Problem to solve » Please repeat exactly the lines below from the one containing "p l = true)." down to the one containing "intros Hnl Hc. cbv zeta.", both included, and nothing else.

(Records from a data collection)

Lemma first_line_from_found (p : string → bool) (k : nat) (lines : list string) l :
  l ∈ lines → p l = true → 1 ≤ k → Quantum.first_line_from p k lines ≠ 0.
Proof.
  revert k. induction lines as [|l0 lines IH]; intros k Hin Hp Hk.
  - by apply elem_of_nil in Hin.
  - cbn [Quantum.first_line_from]. destruct (p l0) eqn:Hp0; [lia|].
    apply elem_of_cons in Hin as [->|Hin]; [congruence|].
    apply IH; [done | done | lia].
Qed.

(** The idiom [next((i for i, line in enumerate(lines, 1) if p(line)), 0)]
    gives 0 exactly when no line satisfies [p], and otherwise the number of
    a line that does. *)
Lemma first_line_range (p : string → bool) (lines : list string) :
  let n := Quantum.first_line p lines in
  n = 0 ∨ (1 ≤ n ≤ length lines
           ∧ ∃ l, lines !! (n - 1) = Some l ∧ p l = true).
Proof.
  cbv zeta. unfold Quantum.first_line.
  destruct (first_line_from_range p 1 lines) as [H|(Hr & Hl)]; [lia | by left |].
  right. split; [lia | done].
Qed.

Lemma first_line_of_marker (marker content : string) :
  has_no_newline marker = true → PyStr.contains marker content = true →
  let lines := PyStr.split_nl content in
  let n := Quantum.first_line (PyStr.contains marker) lines in
  1 ≤ n ≤ length lines
  ∧ PyStr.contains marker (Quantum.line_at lines n) = true.
Proof.
  intros Hnl Hc. cbv zeta.
  destruct (contains_in_a_line marker content Hnl Hc) as (l & Hin & Hl).
  destruct (first_line_range (PyStr.contains marker) (PyStr.split_nl content))
    as [H0|(Hr & l' & Hl' & Hp)].
  - exfalso. revert H0. unfold Quantum.first_line.
    by apply (first_line_from_found _ _ _ l).
  - split; [done|]. unfold Quantum.line_at.
    rewrite (proj2 (Nat.ltb_lt 0 _)) by lia.
    by rewrite (nth_lookup_Some _ _ _ _ Hl').
Qed.

End Lines.

(** ** The statistics of the pattern scans *)
Section ScanStatistics.
Import Quantum Outcome.
Implicit Types (st : Auditor) (e : DirEntry) (r : Rule) (tree : list DirEntry).

Lemma scan_line_stats (p : Pattern) cat sev descr path st (nl : nat * string) :
  let st' := scan_line p cat sev descr path st nl in
  stats st' !!! "vulnerabilities_found"
  = stats st !!! "vulnerabilities_found"
    + (if Re.search (pat_rx p) nl.2 then 1 else 0)
  ∧ ∀ k, k ≠ "vulnerabilities_found" → stats st' !! k = stats st !! k.
Proof.
  cbv zeta. unfold scan_line. destruct (Re.search _ nl.2).
  - cbn [stats incr_stat add_finding]. rewrite dict_incr_lookup_eq.
    split; [lia|]. intros k Hne. unfold dict_incr. by rewrite lookup_insert_ne.
  - split; [lia | done].
Qed.

Lemma scan_lines_stats r path st (nls : list (nat * string)) :
  let st' := foldl (scan_line (rule_pattern r) (rule_category r) (rule_severity r)
                              (rule_description r) path) st nls in
  stats st' !!! "vulnerabilities_found"
  = stats st !!! "vulnerabilities_found"
    + length (List.filter (fun nl => Re.search (pat_rx (rule_pattern r)) nl.2) nls)
  ∧ ∀ k, k ≠ "vulnerabilities_found" → stats st' !! k = stats st !! k.
Proof.
  cbv zeta. revert st. induction nls as [|nl nls IH]; intros st.
  - cbn. split; [lia | done].
  - cbn [foldl List.filter].
    destruct (IH (scan_line (rule_pattern r) (rule_category r)
        (rule_severity r) (rule_description r) path st nl)) as [Hf Hk].
    destruct (scan_line_stats (rule_pattern r) (rule_category r)
        (rule_severity r) (rule_description r) path st nl) as [Hf1 Hk1].
    rewrite Hf, Hf1. split.
    + destruct (Re.search _ nl.2); cbn [length]; lia.
    + intros k Hne. by rewrite Hk, Hk1.
Qed.

Lemma scan_entry_stats r st e :
  let st' := scan_entry (rule_pattern r) (rule_category r) (rule_severity r)
                        (rule_description r) st e in
  stats st' !!! "vulnerabilities_found" = stats st !!! "vulnerabilities_found" + length (entry_matches r e)
  ∧ (∀ k, k ≠ "vulnerabilities_found" → stats st' !! k = stats st !! k)
  ∧ console st' = console st.
Proof.
  cbv zeta. unfold scan_entry, entry_matches.
  destruct (scannable e); [|cbn; split; [lia | done]].
  destruct (read_entry e); [|cbn; split; [lia | done]].
  rewrite length_fmap, scan_lines_console.
  destruct (scan_lines_stats r (rel_path e) st
              (enumerate1 (PyStr.readlines content))) as [Hf Hk].
  done.
Qed.

Lemma scan_rule_stats tree st r :
  let st' := scan_rule tree st r in
  stats st' !!! "vulnerabilities_found" = stats st !!! "vulnerabilities_found" + length (tree ≫= entry_matches r)
  ∧ (∀ k, k ≠ "vulnerabilities_found" → stats st' !! k = stats st !! k)
  ∧ console st' = console st.
Proof.
  cbv zeta. unfold scan_rule, _scan_for_pattern.
  revert st. induction tree as [|e tree IH]; intros st.
  - cbn. split; [lia | done].
  - cbn [foldl]. rewrite bind_cons, length_app.
    destruct (IH (scan_entry (rule_pattern r) (rule_category r) (rule_severity r)
                             (rule_description r) st e)) as (Hf & Hk & Hc).
    destruct (scan_entry_stats r st e) as (Hf' & Hk' & Hc').
    rewrite Hf, Hf', Hc, Hc'. split; [lia|]. split; [|done].
    intros k Hne. by rewrite Hk, Hk'.
Qed.

Lemma scan_rules_stats tree (rules : list Rule) st :
  let st' := scan_rules tree rules st in
  stats st' !!! "vulnerabilities_found"
  = stats st !!! "vulnerabilities_found" + length (rules ≫= fun r => tree ≫= entry_matches r)
  ∧ (∀ k, k ≠ "vulnerabilities_found" → stats st' !! k = stats st !! k)
  ∧ console st' = console st.
Proof.
  cbv zeta. unfold scan_rules.
  revert st. induction rules as [|r rules IH]; intros st.
  - cbn. split; [lia | done].
  - cbn [foldl]. rewrite bind_cons, length_app.
    destruct (IH (scan_rule tree st r)) as (Hf & Hk & Hc).
    destruct (scan_rule_stats tree st r) as (Hf' & Hk' & Hc').
    rewrite Hf, Hf', Hc, Hc'. split; [lia|]. split; [|done].
    intros k Hne. by rewrite Hk, Hk'.
Qed.

Lemma entry_matches_from_scan r e :
  Forall (fun f => from_pattern_scan f = true) (entry_matches r e).
Proof.
  apply Forall_forall. intros f Hf.
  apply entry_matches_elem in Hf as (content & i & line & _ & _ & _ & _ & ->).
  reflexivity.
Qed.

Lemma scan_rules_new_from_scan tree (rules : list Rule) :
  Forall (fun f => from_pattern_scan f = true)
         (rules ≫= fun r => tree ≫= entry_matches r).
Proof.
  apply Forall_forall. intros f Hf.
  apply list_elem_of_bind in Hf as (r & Hf & _).
  apply list_elem_of_bind in Hf as (e & Hf & _).
  by apply (proj1 (Forall_forall _ _) (entry_matches_from_scan r e)).
Qed.

(** A pattern scan keeps its counter in step with the findings: the
    [vulnerabilities_found] statistic grows by exactly the number of findings
    the scan appends; the findings there were stay in place, no other
    statistic moves and nothing is printed. *)
Theorem scan_counts_what_it_finds tree (rules : list Rule) st :
  let st' := scan_rules tree rules st in
  (∃ new, findings st' = findings st ++ new
          ∧ stats st' !!! "vulnerabilities_found" = stats st !!! "vulnerabilities_found" + length new)
  ∧ (∀ k, k ≠ "vulnerabilities_found" → stats st' !! k = stats st !! k)
  ∧ console st' = console st.
Proof.
  cbv zeta. destruct (scan_rules_stats tree rules st) as (Hf & Hk & Hc).
  split; [|done].
  exists (rules ≫= fun r => tree ≫= entry_matches r).
  split; [apply scan_rules_findings | done].
Qed.

(** Every finding a pattern scan appends is a copy of its rule: it carries
    the category, the severity and the title of the rule, the fixed impact
    and remediation texts, and it points at a line of a regular file with
    one of the five scanned suffixes. *)
Theorem scan_findings_copy_their_rule tree (rules : list Rule) st
    (f : SecurityFinding) :
  f ∈ findings (scan_rules tree rules st) →
  f ∈ findings st
  ∨ ∃ r e content,
      r ∈ rules ∧ e ∈ tree
      ∧ is_file e = true
      ∧ path_suffix (rel_path e) ∈ scanned_suffixes
      ∧ read_entry e = ReadOk content
      ∧ file_path f = rel_path e
      ∧ 1 ≤ line_number f ≤ length (PyStr.readlines content)
      ∧ category f = rule_category r
      ∧ severity f = rule_severity r
      ∧ title f = rule_description r
      ∧ impact f = "Potential security vulnerability"
      ∧ remediation f = "Review and fix identified security issue"
      ∧ cve_reference f = None.
Proof.
  rewrite scan_rules_findings. intros Hin.
  apply elem_of_app in Hin as [Hin|Hin]; [by left|]. right.
  apply list_elem_of_bind in Hin as (r & Hin & Hr).
  apply list_elem_of_bind in Hin as (e & Hin & He).
  apply entry_matches_elem in Hin as (content & i & line & Hscan & Hread & Hline & _ & ->).
  exists r, e, content. unfold scannable in Hscan.
  apply andb_true_iff in Hscan as [Hfile Hsuf].
  apply lookup_lt_Some in Hline.
  repeat split; try done; cbn; try lia.
  unfold str_in in Hsuf. apply existsb_exists in Hsuf as (x & Hx & Heq).
  apply String.eqb_eq in Heq. subst x. by apply list_elem_of_In.
Qed.

Lemma scan_findings_copy_their_rule_witness :
  let f := rule_finding Samples.localhost_rule "src/config.rs"
             (2, "    let host = localhost; // development mock_server" +:+ Samples.newline) in
  f ∈ findings init
  ∨ ∃ r e content,
      r ∈ [Samples.localhost_rule] ∧ e ∈ Samples.mixed_tree
      ∧ is_file e = true
      ∧ path_suffix (rel_path e) ∈ scanned_suffixes
      ∧ read_entry e = ReadOk content
      ∧ file_path f = rel_path e
      ∧ 1 ≤ line_number f ≤ length (PyStr.readlines content)
      ∧ category f = rule_category r
      ∧ severity f = rule_severity r
      ∧ title f = rule_description r
      ∧ impact f = "Potential security vulnerability"
      ∧ remediation f = "Review and fix identified security issue"
      ∧ cve_reference f = None.
Proof.
  apply (scan_findings_copy_their_rule Samples.mixed_tree [Samples.localhost_rule] init).
  vm_compute. apply list_elem_of_singleton. reflexivity.
Defined.

End ScanStatistics.

(** ** The file checks of [_audit_file] *)
Section FileChecks.
Import Quantum Outcome.
Implicit Types (st : Auditor) (f : SecurityFinding) (tree : list DirEntry).

Lemma check_adds_refl ok st : check_adds ok st st.
Proof. repeat split. exists []. by rewrite app_nil_r. Qed.

Lemma check_adds_trans ok st1 st2 st3 :
  check_adds ok st1 st2 → check_adds ok st2 st3 → check_adds ok st1 st3.
Proof.
  intros (Hs1 & Hc1 & n1 & Hf1 & Ho1) (Hs2 & Hc2 & n2 & Hf2 & Ho2).
  split; [congruence|]. split; [congruence|].
  exists (n1 ++ n2). split; [by rewrite Hf2, Hf1, app_assoc | by apply Forall_app].
Qed.

Lemma check_adds_if (ok : SecurityFinding → Prop) st st1 (c : bool) f :
  check_adds ok st st1 → (c = true → ok f) →
  check_adds ok st (if c then add_finding f st1 else st1).
Proof.
  intros H1 Hok. destruct c; [|done].
  apply (check_adds_trans ok st st1); [done|].
  repeat split. exists [f]. split; [done|]. constructor; [by apply Hok | constructor].
Qed.

Lemma ok_of_marker path content marker f :
  has_no_newline marker = true → PyStr.contains marker content = true →
  file_path f = path →
  line_number f = first_line (PyStr.contains marker) (PyStr.split_nl content) →
  from_pattern_scan f = false →
  check_finding_ok path (PyStr.split_nl content) f.
Proof.
  intros Hnl Hc Hp Hn Hs. split; [done|]. split; [|done]. rewrite Hn.
  apply (first_line_of_marker marker content Hnl Hc).
Qed.

Lemma quantum_check_adds path content st :
  check_adds (check_finding_ok path (PyStr.split_nl content)) st
    (_check_quantum_security path content (PyStr.split_nl content) st).
Proof.
  unfold _check_quantum_security. cbv zeta.
  apply check_adds_if; [|intros Hc; by apply (ok_of_marker _ _ "simulate_falcon_validation")].
  match goal with
  | |- check_adds _ _ (if ?c then (if ?d then add_finding ?f ?s1 else _) else _) =>
      apply (check_adds_trans _ _ s1)
  end.
  - apply check_adds_if; [apply check_adds_refl|]. intros Hc.
    apply andb_true_iff in Hc as [_ Hc].
    by apply (ok_of_marker _ _ "nist_level: u8").
  - destruct (PyStr.contains "entropy_quality: f64" content); [|apply check_adds_refl].
    apply check_adds_if; [apply check_adds_refl|]. intros _.
    split; [done|]. split; [|done]. cbn. pose proof (split_nl_length content). lia.
Qed.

Exercise output »
           ∧ ∃ l, lines !! (n - 1) = Some l ∧ p l = true).
Proof.
  cbv zeta. unfold Quantum.first_line.
  destruct (first_line_from_range p 1 lines) as [H|(Hr & Hl)]; [lia | by left |].
  right. split; [lia | done].
Qed.

Lemma first_line_of_marker (marker content : string) :
  has_no_newline marker = true → PyStr.contains marker content = true →
  let lines := PyStr.split_nl content in
  let n := Quantum.first_line (PyStr.contains marker) lines in
  1 ≤ n ≤ length lines
  ∧ PyStr.contains marker (Quantum.line_at lines n) = true.
Proof.
  intros Hnl Hc. cbv zeta.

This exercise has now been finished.